I’m always, ALWAYS surprised in the tone that people take with someone they don’t even know. It’s everywhere, and seems especially prevalent on faceless entities like FaceBook and the comment section of newspapers and blogs.
I’m hardly a gatekeeper. I’m more of a facilitator. It’s true, I took the test. I want everyone to play nice and to get along. I personally get my feelings hurt fairly easily, especially when it’s delivered with a message like, “Oh, toughen up.”
I’m not going to get any tougher than I already am. Telling someone not to be so nice does not add to the teller’s charm. Rather, it makes for the opposite effect. If you are going to talk crappy to me, then I’m not going to talk to you at all. I’ll give you one chance past your initial crappy remark, and if you fail that chance, you weren’t that much to lose.
Yesterday, I was helping out the BabyBoy at the grooming shop by hanging around and generally being useless, and occasionally answering the phone if he was otherwise engaged, like bathing a dog. As luck would have it, the phone rang, and the caller ID showed that it was a toll-free number, meaning solicitor, but I answered the phone anyway.
Sure enough, a young gentleman, and I use that word loosely, asked for the previous owner. I replied that they sold the business, so the g-man said that he wanted to speak to the current owner.
It must be a sad sort of existence to have to make those kind of phone calls for a living. It would probably make you desperate, and angry at your fate that has fallen so low, and it could possibly make you lash out at the very people that you want to buy your products and/or services. A true fail/fail.
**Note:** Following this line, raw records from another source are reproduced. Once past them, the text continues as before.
(* ===== verification/NetServer.v ===== *)
(** * The network server

    [src/net/Server.cpp], [include/net/Server.h] and the connection handling of
    [src/net/SSLServer.cpp]: the tables that tie file descriptors, client
    identifiers, client objects, bufferevents and workers together, and the
    reading of lines.  The library's bufferevents are modelled by the bytes
    waiting in their two buffers; a bufferevent is its address, which the
    allocator may hand out again once it has been freed. *)

From Stdlib Require Import ZArith Lia Ascii String.
From stdpp Require Import base tactics option list strings gmap sets.
From S2P Require Import Prelude Util.

(** The fields of a client the server uses. *)
Class GenericClient (C : Type) := {
  gc_lineMode : C -> bool;
  gc_maxLineSize : C -> Z;
  gc_maxRead : C -> Z;
  gc_set_maxRead : Z -> C -> C;
  gc_describe : C -> bytes;
}.

(** What [clientsMutex] protects. *)
Record ctable (C : Type) := CTable {
  t_clients : gmap Z Z;        (* descriptor to identifier *)
  t_descriptors : gmap Z Z;    (* identifier to descriptor *)
  t_allClients : gmap Z C;
  t_freePool : gset Z;
  t_lastClient : Z;
}.
Arguments CTable {C}.
Arguments t_clients {C}.
Arguments t_descriptors {C}.
Arguments t_allClients {C}.
Arguments t_freePool {C}.
Arguments t_lastClient {C}.

(** What [descriptorsMutex] protects, and the table of workers. *)
Record etable := ETable {
  e_bufferEvents : gmap Z Z;           (* descriptor to bufferevent *)
  e_bufferEventDescriptors : gmap Z Z; (* bufferevent to descriptor *)
  e_workerMap : gmap Z Z;
}.
Lemma step_inv e s s' conns : inv s conns -> step e s = Some s' -> exists conns', inv s' conns'.
Proof.
  intros Hi. pose proof (iv_tables _ _ Hi) as Ht. destruct e as [fd|w ip|w b|w b|w b|w alloc|b text|b text|id message|w fd b text]; cbn [step].
  - destruct (is_open fd s) eqn:E; [done|]. intros [= <-]. exists conns. by apply inv_connect.
  - destruct (s_threads s !! w) as [[]|] eqn:Hw; try done.
    match goal with |- match last ?q with _ => _ end = _ -> _ => change q with (queue_of (Z.of_nat w) s) end.
    destruct (last (queue_of (Z.of_nat w) s)) eqn:El; [|done]. intros [= <-]. exists conns. by apply inv_take.
  - destruct (s_threads s !! w) as [[]|] eqn:Hw; try done. case_bool_decide; [|done]. intros [= <-]. exists conns. by apply inv_begin.
  - destruct (s_threads s !! w) as [[]|]; try done. destruct (v_output _ !! b) as [[|]|]; try done.
    case_bool_decide; [|done]. intros [= <-]. exists conns. by apply inv_closeQueue.
  - destruct (s_threads s !! w) as [[]|] eqn:Hw; try done. destruct (v_output _ !! b) as [[|]|]; try done.
    destruct (bool_decide (e_workerMap _ !! b = _)) eqn:Hb; [|done]. apply bool_decide_eq_true in Hb.
    case_bool_decide; [|done]. intros [= <-]. exists conns.
    by apply (inv_begin conns w b (State _ (s_threads s)) (inv_closeQueue conns (.∖ {[ (Z.of_nat w, b) ]}) s Hi)).
  - destruct (s_threads s !! w) as [ph|] eqn:Hw; [cbn|done].
    destruct (go (Z.of_nat w) alloc ph (s_net s)) as [[ph' n']|] eqn:Hg; [cbn|done]. intros [= <-].
    pose proof (iv_phase _ _ Hi _ _ Hw) as Hp. destruct (own_exists _ _ _ _ _ _ Hp Hg) as [fd Hown].
    destruct (go_sound _ _ _ _ _ _ _ _ Ht Hp Hown Hg) as [conns' M]. exists conns'. by eapply inv_moved.
  - case_bool_decide; [|done]. intros [= <-]. exists conns. by apply inv_same, set_input_same.
  - case_bool_decide; [|done]. intros [= <-]. exists conns. by apply inv_same, set_output_same.
  - destruct (send_returns _ id message _ Ht) as (r & n' & -> & Hs). intros [= <-]. exists conns. by apply inv_same.
  - destruct (s_threads s !! w) as [[]|] eqn:Hw; try done. case_bool_decide as Hb; [|done]. destruct Hb.
    intros [= <-]. exists conns. by eapply inv_read.
Qed.

Lemma run_inv schedule s s' conns : inv s conns -> run schedule s = Some s' -> exists conns', inv s' conns'.
Proof.
  revert s conns. induction schedule as [|e rest IH]; intros s conns Hi; [intros [= <-]; eauto|]. cbn.
  destruct (step e s) as [s1|] eqn:E; [cbn|done]. destruct (step_inv _ _ _ _ Hi E) as [conns1 Hi1]. by apply (IH _ conns1).
Qed.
I replied that the owner was absentee, so then you and I know the next step is for the g-man to ask for someone in charge, a manager, or a decision maker. He assumed that I was not in charge. He’s calling a small business, and if he had done his homework, he should know that lots of people in small businesses wear many hats, and they might even, God forbid, answer the telephone.
While it’s true that I’m not in charge, I do have some influence, and I have been answering the telephone in an office setting since 1972, shortly after we stopped using the two-cans-linked-with-a-string method. I really do know what I’m doing, and I know that telemarkets pollute the circuits, and tie up phone lines, and whatever his service is, the grooming shop probably doesn’t need it. There’s a good steady business now, and if your service is to make our website get more hits, why would we want more hits? Global hits don’t translate into business for a small town pet grooming salon.
If someone is grooming your dog, do you want them to step away from the personal attention they are giving your dog, which would mean possibly leaving your dog unattended, and take an unsolicited sales call? That’s such a ridiculous question on my part because you, faithful reader, ain’t no fool.
I told the nice young gentleman that our decision maker was bathing a dog and could not talk. Of course, the gentleman wants our decision maker’s name. Does a reasonable person give out such information? Hmmm, thinking, thinking…
YoursTruly: You have not yet identified yourself or your company or your purpose for calling. I do not give out information to unsolicited callers.
Gentleman: My name is Thomas, and I am calling from the world’s largest web-hosting service. (I kid you not. The world’s largest and he doesn’t identify it by name. Wouldn’t the largest not always be the largest, because those rankings are fluid and dynamic and ever-changing?)
YoursTruly: Thomas, I’ll take your phone number, and if he wants to, he will call you back.
Gentleman: (with tone of disgust) I hear that story all day long from *gatekeepers*, and they never call me back.
YoursTruly: (Silence because I’m trying to digest that he just called me a gatekeeper.)
YoursTruly: I don’t even have to talk to you.
Gentleman: (Loudly) Well, I don’t have to talk to you, EITHER!
At that point I stopped talking, and hung up. I didn’t want to hear him singsong, “Nah nah nah nah, nah nah.”
I have been in the customer service field for many years, and yet I am not familiar with this new sales technique of call/vilify/piss-off the customers. What purpose does that technique serve? My caller DID go to enough customer service training that he absorbed the words gatekeeper and decision maker.
And from wikipedia, the definition of a gatekeeper.
In the past I would have drafted a letter to the company, but I have embraced new technology. I’ll just BLOG about it.